■ **WHAT IS NEEDED**:
All lines in the material below that hold "shared" should be found and copied.

○ ○ ○ ○ ○ ○ ○

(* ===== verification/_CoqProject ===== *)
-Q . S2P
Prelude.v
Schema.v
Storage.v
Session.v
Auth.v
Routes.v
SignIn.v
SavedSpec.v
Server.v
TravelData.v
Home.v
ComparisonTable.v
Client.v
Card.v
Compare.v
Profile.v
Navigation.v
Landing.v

○ ○ ○ ○ ○ ○ ○

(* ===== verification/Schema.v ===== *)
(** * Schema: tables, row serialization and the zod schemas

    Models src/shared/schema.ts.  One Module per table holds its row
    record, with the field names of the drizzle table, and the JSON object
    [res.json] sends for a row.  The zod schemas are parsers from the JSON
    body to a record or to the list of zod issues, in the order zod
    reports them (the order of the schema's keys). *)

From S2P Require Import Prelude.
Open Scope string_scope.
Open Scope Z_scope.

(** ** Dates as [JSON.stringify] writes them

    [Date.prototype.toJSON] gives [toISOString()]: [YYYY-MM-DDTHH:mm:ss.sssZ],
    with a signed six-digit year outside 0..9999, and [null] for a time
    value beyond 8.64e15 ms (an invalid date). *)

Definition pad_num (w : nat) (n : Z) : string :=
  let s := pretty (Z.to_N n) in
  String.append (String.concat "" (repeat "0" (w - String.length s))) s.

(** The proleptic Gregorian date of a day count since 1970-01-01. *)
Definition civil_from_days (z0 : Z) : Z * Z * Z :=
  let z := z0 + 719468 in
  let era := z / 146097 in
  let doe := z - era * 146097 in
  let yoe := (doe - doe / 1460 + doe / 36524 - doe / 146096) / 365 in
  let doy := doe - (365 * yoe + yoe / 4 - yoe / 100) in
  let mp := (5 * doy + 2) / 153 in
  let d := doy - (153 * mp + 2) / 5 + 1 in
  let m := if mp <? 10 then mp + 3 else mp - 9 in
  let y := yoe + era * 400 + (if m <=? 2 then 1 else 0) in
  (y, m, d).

○ ○ ○ ○ ○ ○ ○

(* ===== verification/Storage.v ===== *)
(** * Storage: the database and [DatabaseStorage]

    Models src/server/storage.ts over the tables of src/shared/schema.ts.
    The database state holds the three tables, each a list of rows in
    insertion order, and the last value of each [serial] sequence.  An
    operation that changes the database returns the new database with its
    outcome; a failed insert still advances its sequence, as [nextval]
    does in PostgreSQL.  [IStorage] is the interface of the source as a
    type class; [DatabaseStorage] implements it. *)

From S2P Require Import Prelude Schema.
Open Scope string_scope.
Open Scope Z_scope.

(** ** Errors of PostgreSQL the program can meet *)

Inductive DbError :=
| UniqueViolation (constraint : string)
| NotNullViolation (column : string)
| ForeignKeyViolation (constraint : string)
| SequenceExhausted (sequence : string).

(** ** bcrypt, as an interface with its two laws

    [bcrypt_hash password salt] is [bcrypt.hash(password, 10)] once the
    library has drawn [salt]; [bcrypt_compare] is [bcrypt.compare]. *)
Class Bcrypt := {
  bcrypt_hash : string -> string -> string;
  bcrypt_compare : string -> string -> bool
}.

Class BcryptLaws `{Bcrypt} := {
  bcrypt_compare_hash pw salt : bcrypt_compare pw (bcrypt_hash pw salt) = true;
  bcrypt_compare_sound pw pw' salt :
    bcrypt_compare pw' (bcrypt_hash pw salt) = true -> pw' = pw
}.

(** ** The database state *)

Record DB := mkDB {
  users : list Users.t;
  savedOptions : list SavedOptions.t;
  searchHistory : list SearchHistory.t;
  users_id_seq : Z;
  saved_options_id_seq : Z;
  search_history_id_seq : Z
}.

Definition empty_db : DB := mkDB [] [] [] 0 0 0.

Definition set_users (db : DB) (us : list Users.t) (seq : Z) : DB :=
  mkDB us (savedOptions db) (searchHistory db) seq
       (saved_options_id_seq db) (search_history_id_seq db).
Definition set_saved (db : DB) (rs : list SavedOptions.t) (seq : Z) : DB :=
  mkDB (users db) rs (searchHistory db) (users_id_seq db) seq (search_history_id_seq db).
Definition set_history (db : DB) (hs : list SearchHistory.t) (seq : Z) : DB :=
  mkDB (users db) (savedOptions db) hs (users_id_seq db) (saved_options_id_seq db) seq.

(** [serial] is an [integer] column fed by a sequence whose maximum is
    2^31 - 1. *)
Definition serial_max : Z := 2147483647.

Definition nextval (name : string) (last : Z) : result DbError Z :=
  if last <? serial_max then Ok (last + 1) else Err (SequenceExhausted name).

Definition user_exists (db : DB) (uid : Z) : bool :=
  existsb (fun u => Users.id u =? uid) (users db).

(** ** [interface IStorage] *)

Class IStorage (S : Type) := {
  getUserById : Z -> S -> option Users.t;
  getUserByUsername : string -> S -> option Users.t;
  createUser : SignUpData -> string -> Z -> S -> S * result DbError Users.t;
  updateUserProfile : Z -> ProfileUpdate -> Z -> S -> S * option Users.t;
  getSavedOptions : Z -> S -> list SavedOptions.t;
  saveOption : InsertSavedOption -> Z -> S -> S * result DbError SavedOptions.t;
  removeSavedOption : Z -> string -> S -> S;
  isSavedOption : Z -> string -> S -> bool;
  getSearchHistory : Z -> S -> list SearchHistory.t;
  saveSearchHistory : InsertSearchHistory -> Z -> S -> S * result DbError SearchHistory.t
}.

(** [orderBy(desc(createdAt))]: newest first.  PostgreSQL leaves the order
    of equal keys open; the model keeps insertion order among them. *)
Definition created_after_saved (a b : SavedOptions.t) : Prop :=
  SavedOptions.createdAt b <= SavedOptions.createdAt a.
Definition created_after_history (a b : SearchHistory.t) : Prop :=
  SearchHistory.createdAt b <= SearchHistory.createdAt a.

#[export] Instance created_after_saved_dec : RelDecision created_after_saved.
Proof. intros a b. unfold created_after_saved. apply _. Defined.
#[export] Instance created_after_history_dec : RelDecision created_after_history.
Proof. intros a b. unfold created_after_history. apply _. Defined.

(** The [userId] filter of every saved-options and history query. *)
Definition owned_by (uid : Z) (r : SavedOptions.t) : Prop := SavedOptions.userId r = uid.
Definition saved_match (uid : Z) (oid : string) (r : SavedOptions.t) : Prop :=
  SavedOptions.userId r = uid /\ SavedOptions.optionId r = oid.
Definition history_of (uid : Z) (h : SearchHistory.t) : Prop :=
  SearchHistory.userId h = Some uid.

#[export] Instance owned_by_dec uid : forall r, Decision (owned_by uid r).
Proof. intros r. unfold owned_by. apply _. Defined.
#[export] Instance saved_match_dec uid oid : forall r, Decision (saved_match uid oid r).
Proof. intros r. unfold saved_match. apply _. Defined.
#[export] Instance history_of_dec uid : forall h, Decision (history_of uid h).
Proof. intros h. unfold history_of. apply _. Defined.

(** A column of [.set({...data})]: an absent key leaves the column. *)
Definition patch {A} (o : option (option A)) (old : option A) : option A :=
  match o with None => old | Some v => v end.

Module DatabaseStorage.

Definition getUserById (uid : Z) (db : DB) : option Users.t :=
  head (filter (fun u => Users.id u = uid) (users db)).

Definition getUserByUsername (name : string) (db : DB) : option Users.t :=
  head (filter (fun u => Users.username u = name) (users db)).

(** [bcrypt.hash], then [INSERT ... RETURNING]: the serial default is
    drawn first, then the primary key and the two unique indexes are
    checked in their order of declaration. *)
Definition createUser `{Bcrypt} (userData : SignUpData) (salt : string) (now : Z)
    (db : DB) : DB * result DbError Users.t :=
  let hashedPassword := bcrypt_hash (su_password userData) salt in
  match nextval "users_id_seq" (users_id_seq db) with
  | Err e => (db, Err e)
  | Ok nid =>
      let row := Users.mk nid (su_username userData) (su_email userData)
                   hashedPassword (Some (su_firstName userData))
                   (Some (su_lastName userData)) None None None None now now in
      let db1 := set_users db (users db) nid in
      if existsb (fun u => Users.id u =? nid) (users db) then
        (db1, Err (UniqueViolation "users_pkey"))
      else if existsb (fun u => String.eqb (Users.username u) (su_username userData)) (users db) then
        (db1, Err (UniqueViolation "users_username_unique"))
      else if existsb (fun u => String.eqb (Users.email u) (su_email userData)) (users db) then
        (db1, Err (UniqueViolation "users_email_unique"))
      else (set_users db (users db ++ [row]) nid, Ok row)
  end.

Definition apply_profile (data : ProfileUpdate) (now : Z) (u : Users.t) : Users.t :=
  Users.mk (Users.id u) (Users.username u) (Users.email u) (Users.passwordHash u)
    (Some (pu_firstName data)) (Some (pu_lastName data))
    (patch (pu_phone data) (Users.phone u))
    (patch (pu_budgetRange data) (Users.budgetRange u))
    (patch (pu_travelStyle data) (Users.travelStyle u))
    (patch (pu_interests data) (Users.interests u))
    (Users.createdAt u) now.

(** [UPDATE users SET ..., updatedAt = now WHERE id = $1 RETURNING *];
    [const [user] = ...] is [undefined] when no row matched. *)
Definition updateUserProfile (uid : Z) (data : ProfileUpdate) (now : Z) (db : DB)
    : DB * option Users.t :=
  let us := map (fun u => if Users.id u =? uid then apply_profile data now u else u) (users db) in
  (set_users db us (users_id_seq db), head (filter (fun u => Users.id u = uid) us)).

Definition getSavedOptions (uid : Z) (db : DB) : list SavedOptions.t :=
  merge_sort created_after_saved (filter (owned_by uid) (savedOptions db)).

○ ○ ○ ○ ○ ○ ○

■ **SOLUTION BELOW**:
    Models src/shared/schema.ts.  One Module per table holds its row
    Models src/server/storage.ts over the tables of src/shared/schema.ts.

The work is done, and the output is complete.